いっときカナイは険しい顔で、わたしの顔を睨んで、それから導師に向き直った。
「いったいどうなさったんです、こんなもの」
「使者のお一方が、気まぐれに下さったのでな。私に妻のないことを、ご存知なかったようだ。といって、せっかくのご好意を無碍にもできぬ」
導師は平然といって、それから少し、面白がるような顔をした。カナイはいくらか鼻白み、それでもなお食い下がった。
「どうしてこの子に――?」
「全てのものは等しく分かち合い、分かち難いものがあらば、末子に与えよ。――私は戒律に従ったまでだ」
導師はゆっくりと、噛み含めるようにそう仰った。それもまた書物からの引用であり、里のすべての掟の根源でもあった。
カナイは、それで納得したわけではないようだった。唇を噛みしめ、眉を吊り上げていた。けれど、それ以上導師にたてつくことも、カナイにはできないようだった。姉さんは振り返り、きっとわたしの顔を睨みつけて、それから手を放した。
苛立ち任せに足音を荒げ、カナイが部屋を出て行くのを、わたしは呆然として見送った。
導師を振り返ると、思いがけず静かなまなざしが、そこにあった。
なぜ、あんなことを仰ったんです。その一言が舌に張り付いていたけれど、とうとう口の外に出ることはなかった。
「トゥイヤ、少し、話がある」
導師のほうからそう切り出されとき、わたしはてっきり、細工の出所について、厳しく問い詰められるのだと思った。怒りに興奮していたカナイをなだめるために、機転をきかせてわたしをかばってくださっただけで、けして見逃そうというわけではないのだと。
けれど、導師は思いがけないことを仰った。
「星を手にしたいと望んだ男の話を、聴いたことがあるかね」
わたしは驚きに打たれて、顔を上げた。髪飾りをわたしにくださったのが、火の国の使者であることを、導師はご存知なのだ……。そうとしか思えなかった。
いつから導師はご存知だったのだろう。たったいま、わたしの手の中の細工をご覧になって、それではじめてそうと気づかれたのだろうか? けれどそれにしては、導師の顔に、驚きの色は見当たらなかった。
導師は声を荒げることもなく、ごく静かに続けられた。
「星の光に憧れて、それを手にしたいと望みつづけた男は、あるとき、とうとう星を地上に落とすことに成功した。けれどいざ星を手にしたかと思うや、男は星の火に焼かれて、死んでしまった……」
その言葉は、不思議な抑揚に満ちていて、ヨブの語りをわたしに思い出させた。そのまなざしは静かで、導師が何を思っていらっしゃるのか、ただ見ただけでは、とてもわかりそうになかった。
「手の届かないものに憧れることは、誰しもあるだろう。けれど、そうしたものを本当に手に入れようとするのは、とても不幸なことだ」
噛み含めるように、導師はいった。
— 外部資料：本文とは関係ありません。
Definition set_officer (u : Applicant) (o : OfficerPart) : Applicant :=
  mkApplicant (userID u) (age u) (marital_status u) (name u) (applications u) (Some o).

(** [self.marital_status.lower() == "single"] *)
Definition is_single (u : Applicant) : bool :=
  bool_decide (lower (marital_status u) = "single").

(** The status test of the list comprehension that opens applyForProject:
    [app.applicationStatus in ["Pending","Successful"]]. *)
Definition is_active (w : World) (a : nat) : bool :=
  match apps w !! a with
  | Some app => bool_decide (applicationStatus app ∈ ["Pending"; "Successful"])
  | None => false
  end.

(** The age, marital-status and flat-type tests of applyForProject
    (source lines 50-63): the line printed when one fails. *)
Definition flat_type_check (u : Applicant) (flat_type : string) : option Msg :=
  if is_single u then
    if decide (age u < 35)%Z then Some SingleUnder35
    else if decide (flat_type ≠ "2-Room") then Some SingleOnly2Room
    else None
  else
    if decide (age u < 21)%Z then Some MarriedUnder21
    else if decide (flat_type ∉ ["2-Room"; "3-Room"]) then Some MarriedOnly2or3
    else None.

(** Applicant.applyForProject.  [application_controller] is the one
    controller of the program, kept in the world. *)
Definition applyForProject (w : World) (self project : nat) (flat_type : string) : Result :=
  match users w !! self, projects w !! project with
  | Some u, Some p =>
      let active_app := filter (λ a, is_active w a = true) (applications u) in
      if decide (active_app ≠ []) then Returned w AlreadyActive
      else match flat_type_check u flat_type with
      | Some m => Returned w m
      | None =>
          match flatTypes p !! flat_type with
          | None => KeyError
          | Some info =>
              if decide (units info <= 0)%Z then Returned w NoAvailableUnits
              else
                let a := length (apps w) in
                let app := Application_init self project flat_type in
                Returned
                  (mkWorld (<[self := set_applications u (applications u ++ [a])]> (users w))
                           (managers w) (projects w) (apps w ++ [app])
                           (controller_applications w ++ [a])
                           (controller_projects w) (project_counter w))
                  Submitted
          end
      end
  | _, _ => NoObject
  end.

(** Applicant.requestWithdrawal.  [choice] is what [int(choice)] gave,
    [None] when it raised ValueError. *)
Definition requestWithdrawal (w : World) (self : nat) (choice : option Z) : Result :=
  match users w !! self with
  | None => NoObject
  | Some u =>
      if decide (applications u = []) then Returned w NoApplications
      else match choice with
      | None => Returned w InvalidInput
      | Some c =>
          let choice_idx := (c - 1)%Z in
          if decide (0 <= choice_idx < Z.of_nat (length (applications u)))%Z then
            match applications u !! Z.to_nat choice_idx with
            | None => NoObject
            | Some a =>
                match apps w !! a with
                | None => NoObject
                | Some app_to_withdraw =>
                    if decide (applicationStatus app_to_withdraw ∈ ["Unsuccessful"; "Booked"])
                    then Returned w CannotWithdraw
                    else Returned
                           (with_apps w (<[a := set_requested_withdrawal app_to_withdraw true]> (apps w)))
                           WithdrawalRequested
                end
            end
          else Returned w InvalidChoice
      end
  end.

(** The flat types Applicant.viewProjects filters by (source lines
    154-165); [None] on the two early returns, which list no project. *)
Definition can_apply_types (u : Applicant) : option (list string) :=
  if is_single u && bool_decide (age u < 35)%Z then None
  else if negb (is_single u) && bool_decide (age u < 21)%Z then None
  else if is_single u then Some ["2-Room"] else Some ["2-Room"; "3-Room"].

(** The inner loop of viewProjects over [can_apply_types]. *)
Definition has_available_type (p : BTOProject) (types : list string) : bool :=
  existsb (λ t, match flatTypes p !! t with
                | Some info => bool_decide (units info > 0)%Z
                | None => false
                end) types.

(** Applicant.viewProjects: the projects it lists. *)
Definition viewProjects (w : World) (u : Applicant) (ps : list nat) : list nat :=
  match can_apply_types u with
  | None => []
  | Some types =>
      filter (λ i, match projects w !! i with
                   | Some p => visibility p && has_available_type p types
                   | None => false
                   end = true) ps
  end.

(** ** class HDBOfficer *)

(** HDBOfficer.registerToProject *)
Definition registerToProject (w : World) (self project : nat) : Result :=
  match users w !! self with
  | Some u =>
      match officer u with
      | None => NoObject
      | Some o =>
          if decide (is_Some (handling_project o)) then Returned w AlreadyHandling
          else if existsb (λ a, match apps w !! a with
                                | Some app => bool_decide (app_BTOProject app = project)
                                | None => false
                                end) (applications u)
          then Returned w AlreadyApplied
          else Returned
                 (with_users w (<[self := set_officer u
                      (mkOfficerPart (handling_project o) (Some "Pending") (Some project))]> (users w)))
                 RegistrationSubmitted
      end
  | None => NoObject
  end.

(** HDBOfficer.updateFlatAvailability *)
Definition updateFlatAvailability (w : World) (self project : nat)
    (flat_type : string) (number_booked : Z) : Result :=
  match users w !! self, projects w !! project with
  | Some u, Some p =>
      match officer u with
      | None => NoObject
      | Some o =>
          if decide (handling_project o ≠ Some project) then Returned w NotHandling
          else Returned
                 (with_projects w (<[project := reduceUnits p flat_type number_booked]> (projects w)))
                 AvailabilityUpdated
      end
  | _, _ => NoObject
  end.

(** ** class HDBManager *)

Definition set_projectName (p : BTOProject) (s : string) : BTOProject :=
  mkProject (projectID p) s (neighborhood p) (flatTypes p)
            (manager p) (officers p) (visibility p) (officerSlot p).

Definition set_neighborhood (p : BTOProject) (s : string) : BTOProject :=
  mkProject (projectID p) (projectName p) s (flatTypes p)
            (manager p) (officers p) (visibility p) (officerSlot p).

Definition set_visibility (p : BTOProject) (b : bool) : BTOProject :=
  mkProject (projectID p) (projectName p) (neighborhood p) (flatTypes p)
            (manager p) (officers p) b (officerSlot p).

(** HDBManager.approveOrRejectApplication *)
Definition approveOrRejectApplication (w : World) (self application : nat)
    (decision : bool) : Result :=
  match apps w !! application with
  | None => NoObject
  | Some app =>
      match projects w !! app_BTOProject app with
      | None => NoObject
      | Some p =>
          if decide (manager p ≠ Some self) then Returned w NotManager
          else if decide (applicationStatus app ≠ "Pending") then Returned w NotPending
          else if decision then
            let ft := chosen_flat_type app in
            match flatTypes p !! ft with
            | None => KeyError
            | Some info =>
                if decide (units info > 0)%Z
                then Returned
                       (with_apps w (<[application := updateStatus app "Successful"]> (apps w)))
                       Approved
                else Returned w NotEnoughUnits
            end
          else Returned
                 (with_apps w (<[application := updateStatus app "Unsuccessful"]> (apps w)))
                 Rejected
      end
  end.

(** HDBManager.approveOrRejectWithdrawal *)
Definition approveOrRejectWithdrawal (w : World) (self application : nat)
    (decision : bool) : Result :=
  match apps w !! application with
  | None => NoObject
  | Some app =>
      match projects w !! app_BTOProject app with
      | None => NoObject
      | Some p =>
          if decide (manager p ≠ Some self) then Returned w NotManager
          else if negb (requested_withdrawal app) then Returned w NoWithdrawalRequested
          else if decision then
            if decide (applicationStatus app ∈ ["Pending"; "Successful"])
            then Returned
                   (with_apps w (<[application :=
                        set_requested_withdrawal (updateStatus app "Unsuccessful") false]> (apps w)))
                   WithdrawalApproved
            else Returned w CannotBeWithdrawn
          else Returned
                 (with_apps w (<[application := set_requested_withdrawal app false]> (apps w)))
                 WithdrawalRejected
      end
  end.

(** HDBManager.approveOrRejectHDBOfficerRegistration *)
Definition approveOrRejectHDBOfficerRegistration (w : World) (self off : nat)
    (decision : bool) : Result :=
  match users w !! off with
  | None => NoObject
  | Some u =>
      match officer u with
      | None => NoObject
      | Some o =>
          match registered_project o with
          | None => Returned w NoRegistration
          | Some project =>
              match projects w !! project with
              | None => NoObject
              | Some p =>
                  if decide (manager p ≠ Some self) then Returned w NotManager
                  else if decide (registration_status o ≠ Some "Pending")
                  then Returned w RegistrationNotPending
                  else if decision then
                    if decide (Z.of_nat (length (officers p)) >= officerSlot p)%Z
                    then Returned w NoOfficerSlots
                    else Returned
                           (mkWorld
                              (<[off := set_officer u
                                   (mkOfficerPart (Some project) (Some "Approved")
                                                  (registered_project o))]> (users w))
                              (managers w)
                              (<[project := set_officers p (officers p ++ [off])]> (projects w))
                              (apps w) (controller_applications w)
                              (controller_projects w) (project_counter w))
                           OfficerApproved
                  else Returned
                         (with_users w (<[off := set_officer u
                              (mkOfficerPart (handling_project o) (Some "Rejected")
                                             (registered_project o))]> (users w)))
                         OfficerRejected
              end
          end
      end
  end.
(** *** Loops that run to their end *)

Lemma foldM_ok_from {A St} (body : St -> A -> M St) (I : nat -> St -> World -> Prop) l :
  forall k0,
  (forall k x s w s' w',
      l !! k = Some x -> I (k0 + k) s w -> body s x w = (w', Ok s') ->
      I (k0 + S k) s' w') ->
  forall s w s' w',
    I k0 s w -> foldM body s l w = (w', Ok s') -> I (k0 + length l) s' w'.
Proof.
  induction l as [|x xs IH]; intros k0 Hstep s w s' w' H0 Hrun; simpl in *.
  - unfold ret in Hrun. inversion Hrun; subst. rewrite Nat.add_0_r. exact H0.
  - apply bind_ok_inv in Hrun as (w1 & s1 & Hb & Hrest).
    replace (k0 + S (length xs)) with (S k0 + length xs) by lia.
    apply (IH (S k0)) with (s := s1) (w := w1); [| | exact Hrest].
    + intros k y t v t' v' Hy Hi Hrun'.
      replace (S k0 + S k) with (k0 + S (S k)) by lia.
      apply (Hstep (S k) y t v t' v'); [exact Hy | | exact Hrun'].
      replace (k0 + S k) with (S k0 + k) by lia. exact Hi.
    + replace (S k0) with (k0 + 1) by lia.
      apply (Hstep 0 x s w s1 w1); [reflexivity | | exact Hb].
      rewrite Nat.add_0_r. exact H0.
Qed.

Lemma foldM_ok_inv {A St} (body : St -> A -> M St) (I : nat -> St -> World -> Prop) l :
  (forall k x s w s' w',
      l !! k = Some x -> I k s w -> body s x w = (w', Ok s') -> I (S k) s' w') ->
  forall s w s' w',
    I 0 s w -> foldM body s l w = (w', Ok s') -> I (length l) s' w'.
Proof.
  intros Hstep s w s' w' H0 Hrun.
  apply (foldM_ok_from body I l 0 Hstep s w s' w' H0 Hrun).
Qed.

(** *** One batch *)

Lemma truediv_ok_inv x n w w' a :
  truediv x n w = (w', Ok a) -> w' = w /\ n <> 0 /\ a = num_div x n.
Proof.
  unfold truediv. destruct (n =? 0)%nat eqn:E.
  - unfold raise. discriminate.
  - apply Nat.eqb_neq in E. unfold ret. intros H; inversion H; auto.
Qed.

Lemma with_ctx_ok_inv {A} enter leave (body : M A) w w' a :
  with_ctx enter leave body w = (w', Ok a) ->
  exists w1, body (fst (log enter w)) = (w1, Ok a) /\ w' = fst (log leave w1).
Proof.
  unfold with_ctx. destruct (body (log enter w).1) as [w1 r].
  intros H; inversion H; subst. eauto.
Qed.

Lemma load_local_ok_inv var v w w' x :
  load_local var v w = (w', Ok x) -> w' = w /\ v = Some x.
Proof.
  destruct v as [y|]; simpl; [| unfold raise; discriminate].
  unfold ret. intros H; inversion H; auto.
Qed.

(** Take apart a run that returned: one hypothesis for every step. *)
Ltac run_inv H :=
  lazymatch type of H with
  | bind _ _ _ = (_, Ok _) =>
      let w1 := fresh "w" in
      let a := fresh "a" in
      let H1 := fresh "Hrun" in
      apply bind_ok_inv in H as (w1 & a & H1 & H); run_inv H1; run_inv H
  | log _ _ = (_, Ok _) => unfold log in H; inversion H; subst; clear H
  | ret _ _ = (_, Ok _) => unfold ret in H; inversion H; subst; clear H
  | get_trace _ = (_, Ok _) => unfold get_trace in H; inversion H; subst; clear H
  | loader_len _ _ = (_, Ok _) => apply loader_len_ok_inv in H as [-> ->]
  | truediv _ _ _ = (_, Ok _) => apply truediv_ok_inv in H as (-> & ? & ->)
  | load_local _ _ _ = (_, Ok _) => apply load_local_ok_inv in H as (-> & ->)
  | with_ctx _ _ _ _ = (_, Ok _) =>
      let w1 := fresh "w" in
      apply with_ctx_ok_inv in H as (w1 & H & ->); run_inv H
  | (match ?p with _ => _ end) _ = (_, Ok _) => destruct p; run_inv H
  | _ => idtac
  end.

Lemma train_step_ok_inv train_loader train_loss avg b w w' train_loss' avg' :
  train_step train_loader (train_loss, avg) b w = (w', Ok (train_loss', avg')) ->
  let evs := train_step_events (w_trace w) b in
  w_trace w' = w_trace w ++ evs /\ w_heap w' = w_heap w /\
  (exists loss, forward_losses evs = [loss] /\ train_loss' = num_add train_loss loss) /\
  len_of (w_heap w) train_loader <> 0 /\
  avg' = Some (num_div train_loss' (len_of (w_heap w) train_loader)).
Proof.
  destruct b as [inputs answers]. unfold train_step. intros H.
  unfold tokenizer, model in H. run_inv H.
  simpl in *. rewrite <- !app_assoc. simpl.
  repeat split; eauto.
Qed.

Lemma val_step_ok_inv val_loss b w w' val_loss' :
  val_step val_loss b w = (w', Ok val_loss') ->
  let evs := val_step_events (w_trace w) b in
  w_trace w' = w_trace w ++ evs /\ w_heap w' = w_heap w /\
  (exists loss, forward_losses evs = [loss] /\ val_loss' = num_add val_loss loss).
Proof.
  destruct b as [inputs answers]. unfold val_step. intros H.
  unfold tokenizer, model in H. run_inv H.
  simpl in *. rewrite <- !app_assoc. simpl.
  repeat split; eauto.
Qed.

(** *** One pass over a loader *)

Lemma for_batches_ok_inv {St} loader (body : St -> features * list json -> M St)
    (I : nat -> St -> World -> Prop) s w s' w' :
  (forall k s v v', I k s v -> same_calls v v' -> I k s v') ->
  (forall k b s v s' v', I k s v -> body s b v = (v', Ok s') -> I (S k) s' v') ->
  I 0 s w ->
  for_batches loader s body w = (w', Ok s') ->
  I (batches_in (w_heap w) loader) s' w'.
Proof.
  intros Hframe Hstep H0 Hrun. unfold for_batches in Hrun.
  apply bind_ok_inv in Hrun as (w1 & sampler & Hs & Hrun).
  apply loader_sampler_ok_inv in Hs as [Hsame Hlen].
  unfold batches_in. rewrite <- Hlen, <- num_batches_of.
  revert Hrun. apply foldM_ok_inv; [| eapply Hframe; eauto].
  intros k indices t v t' v' _ Hi Hb.
  apply bind_ok_inv in Hb as (v1 & b & Hf & Hb).
  eapply Hstep; [| exact Hb]. eapply Hframe; [exact Hi |].
  pose proof (loader_fetch_keeps loader indices v) as K. rewrite Hf in K. exact K.
Qed.

Lemma concat_replicate_S {A} k (x : list A) :
  concat (replicate (S k) x) = concat (replicate k x) ++ x.
Proof. rewrite replicate_S_end, concat_app. simpl. rewrite app_nil_r. reflexivity. Qed.

Lemma sum_losses_snoc losses x :
  sum_losses (losses ++ [x]) = num_add (sum_losses losses) x.
Proof. unfold sum_losses. rewrite fold_left_app. reflexivity. Qed.

Lemma train_step_events_calls history b :
  map call_of (train_step_events history b) = train_step_calls.
Proof. destruct b. reflexivity. Qed.

Lemma val_step_events_calls history b :
  map call_of (val_step_events history b) = val_step_calls.
Proof. destruct b. reflexivity. Qed.

Lemma train_step_events_no_print history b :
  Forall (fun ev => is_print ev = false) (train_step_events history b).
Proof. destruct b. unfold train_step_events. repeat constructor. Qed.

Lemma val_step_events_no_print history b :
  Forall (fun ev => is_print ev = false) (val_step_events history b).
Proof. destruct b. unfold val_step_events. repeat constructor. Qed.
「トゥイヤ、お前は賢い子だ。ほんとうは自分でも、わかっているのだろう?」
わたしは唇を噛んで、うつむいた。導師の声には、けして叱責するような調子も、責める響きもなかったけれど、それでも仰っていることの意味は、明らかだった。
わたしは星を望んでいるのだろうか?
導師はそれ以上、何も仰らなかった。ゆっくりと踵を返して、部屋を出てゆかれた。
手のなかで、細工が蝋燭のあかりを受けて、きらめいていた。それを見つめたまま、わたしはいつまでも、じっと俯いていた。